Les cloches, ou du moins les clochettes, étaient connues dès l’antiquité grecque et romaine. Quelques auteurs prétendent que ce fut le pape Sabinien (an 604), successeur immédiat de saint Grégoire, qui, le premier, prescrivit l’usage des cloches pour annoncer les saints offices. Ce qui ne peut être mis en doute, c’est que des cloches étaient suspendues au-dessus des églises dès le VIIe siècle[1]. Ces cloches primitives, toutefois, n’étaient que d’un faible poids relativement aux nôtres. La plus grosse des cloches données par le roi Robert à l’église Saint-Agnan d’Orléans, au XIe siècle, et qui passait pour une pièce admirable, ne pesait pas plus de 2 600 livres. Les cloches données par Rodolphe, abbé de Saint-Trond, au commencement du XIIe siècle, pour l’église de son monastère, pesaient depuis 200 jusqu’à 3 000 livres.

Guillaume Durand[2] commence ainsi son chapitre sur les cloches des églises : « Les cloches ou campanes (campanæ) sont des vases d’airain inventés d’abord à Nole, cité de Campanie ; c’est pourquoi les plus grands de ces vases sont appelés campanæ, du pays de Campanie, et les plus petits ou clochettes, nolæ, de la cité de ce nom. » Mais l’opinion de l’évêque de Mende, partagée par saint Anselme, par Honoré, prêtre de l’église d’Autun, et par Binsfeld, n’est appuyée sur aucun monument, sur aucune preuve.

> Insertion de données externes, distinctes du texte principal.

Lemma ip_route_sync_mode_witness :
  exists self', route_sync_sample [old_route; other_table_route] = (true, [], self') /\
    @route_key true other_table_route ∈ @route_keys _ (@sample_routes true) true true 1 self'.
Proof.
  destruct (@ip_route_sync_mode _ (@sample_routes true) true (fun _ => true) true 1 (@sample_route_kernel true true 1)
    [default_route; subnet_route] NM_IP_ROUTE_TABLE_SYNC_MODE_MAIN true [old_route; other_table_route]) as (self' & E & Hk);
    [done|exact sample_routes_ok|exact sample_wanted_ok|].
  exists self'. split; [exact E|]. apply Hk. right. exists other_table_route. split; [right; left|].
  split; [reflexivity|]. split; [reflexivity|]. apply (bool_decide_unpack (_ ∉ _)). vm_compute. reflexivity.
Defined.

Lemma ip_route_sync_failure_witness :
  fst (fst (@nm_platform_ip_route_sync _ (@sample_routes true) true (fun _ => true)
    [sample_route 0 0 0 0x0a000001 100 NM_IP_CONFIG_SOURCE_DHCP] [] true [])) = true.
Proof. apply ip_route_sync_failure. repeat constructor. Defined.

Ce n’est guère qu’à dater du XIIIe siècle que l’on donna aux cloches des dimensions considérables ; à cette époque, l’art du fondeur était déjà très-perfectionné ; il dut nécessairement s’appliquer à la fabrication des cloches. Il est vraisemblable que ce fut seulement vers cette époque que l’on observa, dans la fabrication des cloches, deux sortes

  1. Voy. les Notices sur les cloches, par M. l’abbé Barraud, insérées dans le Bulletin monumental, publié par M. de Caumont, t. X, p. 93, et dans les Annal. Archéol., t. XVI, p. 325.
  2. Rational, lib. I, Cap. IV.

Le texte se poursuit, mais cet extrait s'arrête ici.